### Collection entries
'''

(** What a sequence of calls that returned added to the histories: as many
    actions as rounds, at the end of the lists. *)
Lemma played_histories l w w' :
  played l w w' →
  ∀ i a a' o,
    agents (game w) !! i = Some a → agents (game w') !! i = Some a' →
    ∃ ext oext,
      length ext = rounds_with (name <$> agents (game w)) i o l ∧
      length oext = rounds_with (name <$> agents (game w)) i o l ∧
      recorded (history a') o = recorded (history a) o ++ ext ∧
      recorded (oponent_history a') o = recorded (oponent_history a) o ++ oext.
Proof.
  induction 1 as [|l w w' i j a1 a2 p Hpl IH Hij Hi Hj Hp]; intros k a a'' o Ha Ha''.
  { simplify_eq. exists [], []. by rewrite !app_nil_r. }
  pose proof (played_setup _ _ _ Hpl) as Hset.
  destruct (lookup_lt_is_Some_2 (agents (game w')) k) as [a' Ha'].
  { rewrite (same_setup_length _ _ Hset). by eapply lookup_lt_Some. }
  destruct (IH k a a' o Ha Ha') as (ext & oext & Hlen & Holen & Hh & Hoh).
  destruct Hset as (Hnames & _).
  assert ((name <$> agents (game w)) !! i = Some (name a1)) as Hni
    by (by rewrite <- Hnames, list_lookup_fmap, Hi).
  assert ((name <$> agents (game w)) !! j = Some (name a2)) as Hnj
    by (by rewrite <- Hnames, list_lookup_fmap, Hj).
  rewrite round_world_lookup in Ha'' by done.
  rewrite rounds_with_snoc. unfold met. simpl. rewrite Hni, Hnj.
  destruct (decide (k = j)) as [->|Hkj]; [|destruct (decide (k = i)) as [->|Hki]].
  - injection Ha'' as <-. assert (a' = a2) as -> by congruence.
    destruct (recorded_record_round a2 (name a1)
                (second_action a1 a2 w') (first_action a1 a2 w')
                (score a2 + p.2)%Z o) as [-> ->].
    rewrite Hh, Hoh, <- !app_assoc.
    eexists _, _. split_and!; [| |done..]; rewrite length_app, ?Hlen, ?Holen;
      f_equal; destruct (decide (name a1 = o)) as [->|Hne];
      (rewrite decide_True by (intuition congruence)) || (rewrite decide_False by (intuition congruence));
      done.
  - injection Ha'' as <-. assert (a' = a1) as -> by congruence.
    destruct (recorded_record_round a1 (name a2)
                (first_action a1 a2 w') (second_action a1 a2 w')
                (score a1 + p.1)%Z o) as [-> ->].
    rewrite Hh, Hoh, <- !app_assoc.
    eexists _, _. split_and!; [| |done..]; rewrite length_app, ?Hlen, ?Holen;
      f_equal; destruct (decide (name a2 = o)) as [->|Hne];
      (rewrite decide_True by (intuition congruence)) || (rewrite decide_False by (intuition congruence));
      done.
  - assert (a'' = a') as -> by congruence. exists ext, oext.
    rewrite decide_False by (intuition congruence). by rewrite !Nat.add_0_r.
Qed.

Lemma total_gain_snoc pm cls i l p :
  total_gain pm cls i (l ++ [p])
  = (total_gain pm cls i l + gain pm cls i p)%Z.
Proof.
  unfold total_gain. induction l as [|q l IH]; simpl; [lia|]. rewrite IH. lia.
Qed.

Lemma pick_history_free w a o :
  history_free (class_of a) → pick w a o = fixed_action (class_of a).
Proof. unfold pick, chosen. by intros [-> | ->]. Qed.

Lemma played_scores_history_free l w w' :
  played l w w' →
  Forall history_free (class_of <$> agents (game w)) →
  ∀ k a a',
    agents (game w) !! k = Some a → agents (game w') !! k = Some a' →
    score a' = (score a + total_gain (payoff_matrix (game w))
                            (class_of <$> agents (game w)) k l)%Z.
Proof.
  induction 1 as [|l w w' i j a1 a2 p Hpl IH Hij Hi Hj Hp];
    intros Hfree k a a'' Ha Ha''.
  { simplify_eq. simpl. lia. }
  pose proof (played_setup _ _ _ Hpl) as Hset.
  destruct (lookup_lt_is_Some_2 (agents (game w')) k) as [a' Ha'].
  { rewrite (same_setup_length _ _ Hset). by eapply lookup_lt_Some. }
  pose proof (IH Hfree k a a' Ha Ha') as Hsc.
  destruct Hset as (_ & Hcls & Hpm & _).
  assert ((class_of <$> agents (game w)) !! i = Some (class_of a1)) as Hci
    by (by rewrite <- Hcls, list_lookup_fmap, Hi).
  assert ((class_of <$> agents (game w)) !! j = Some (class_of a2)) as Hcj
    by (by rewrite <- Hcls, list_lookup_fmap, Hj).
  assert (history_free (class_of a1)) as Hf1
    by (by apply (proj1 (Forall_lookup _ _) Hfree i)).
  assert (history_free (class_of a2)) as Hf2
    by (by apply (proj1 (Forall_lookup _ _) Hfree j)).
  unfold first_action, second_action in Hp.
  rewrite !pick_history_free, Hpm in Hp by done.
  rewrite round_world_lookup in Ha'' by done.
  rewrite total_gain_snoc. unfold gain. simpl. rewrite Hci, Hcj, Hp.
  destruct (decide (k = j)) as [->|Hkj]; [|destruct (decide (k = i)) as [->|Hki]].
  - injection Ha'' as <-. assert (a' = a2) as -> by congruence. simpl. lia.
  - injection Ha'' as <-. assert (a' = a1) as -> by congruence. simpl. lia.
  - assert (a'' = a') as -> by congruence. lia.
Qed.

(** The scores after one and after two runs of TitForTat against Defector:
    the second run starts from the histories of the first, TitForTat
    defects from its first round on, and no score is doubled. *)
Lemma second_run_does_not_double_scores :
  ∃ w1 w2,
    run (start tft_vs_defector_game (λ _, Cooperate)) = (w1, Return ()) ∧
    run w1 = (w2, Return ()) ∧
    score <$> agents (game w1) = [2; 7]%Z ∧
    score <$> agents (game w2) = [5; 10]%Z ∧
    ¬ (∀ i a1 a2, agents (game w1) !! i = Some a1 →
                  agents (game w2) !! i = Some a2 →
                  score a2 = (2 * score a1)%Z).
Proof.
  eexists _, _. split; [by vm_compute|]. split; [by vm_compute|].
  split; [by vm_compute|]. split; [by vm_compute|].
  intros H. by specialize (H 0 _ _ eq_refl eq_refl).
Qed.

'''

A word-for-word copy of the entries, from the first line through the line containing "f_equal; destruct (decide (name a1", is the whole answer.

(** What a sequence of calls that returned added to the histories: as many
    actions as rounds, at the end of the lists. *)
Lemma played_histories l w w' :
  played l w w' →
  ∀ i a a' o,
    agents (game w) !! i = Some a → agents (game w') !! i = Some a' →
    ∃ ext oext,
      length ext = rounds_with (name <$> agents (game w)) i o l ∧
      length oext = rounds_with (name <$> agents (game w)) i o l ∧
      recorded (history a') o = recorded (history a) o ++ ext ∧
      recorded (oponent_history a') o = recorded (oponent_history a) o ++ oext.
Proof.
  induction 1 as [|l w w' i j a1 a2 p Hpl IH Hij Hi Hj Hp]; intros k a a'' o Ha Ha''.
  { simplify_eq. exists [], []. by rewrite !app_nil_r. }
  pose proof (played_setup _ _ _ Hpl) as Hset.
  destruct (lookup_lt_is_Some_2 (agents (game w')) k) as [a' Ha'].
  { rewrite (same_setup_length _ _ Hset). by eapply lookup_lt_Some. }
  destruct (IH k a a' o Ha Ha') as (ext & oext & Hlen & Holen & Hh & Hoh).
  destruct Hset as (Hnames & _).
  assert ((name <$> agents (game w)) !! i = Some (name a1)) as Hni
    by (by rewrite <- Hnames, list_lookup_fmap, Hi).
  assert ((name <$> agents (game w)) !! j = Some (name a2)) as Hnj
    by (by rewrite <- Hnames, list_lookup_fmap, Hj).
  rewrite round_world_lookup in Ha'' by done.
  rewrite rounds_with_snoc. unfold met. simpl. rewrite Hni, Hnj.
  destruct (decide (k = j)) as [->|Hkj]; [|destruct (decide (k = i)) as [->|Hki]].
  - injection Ha'' as <-. assert (a' = a2) as -> by congruence.
    destruct (recorded_record_round a2 (name a1)
                (second_action a1 a2 w') (first_action a1 a2 w')
                (score a2 + p.2)%Z o) as [-> ->].
    rewrite Hh, Hoh, <- !app_assoc.
    eexists _, _. split_and!; [| |done..]; rewrite length_app, ?Hlen, ?Holen;
      f_equal; destruct (decide (name a1 = o)) as [->|Hne];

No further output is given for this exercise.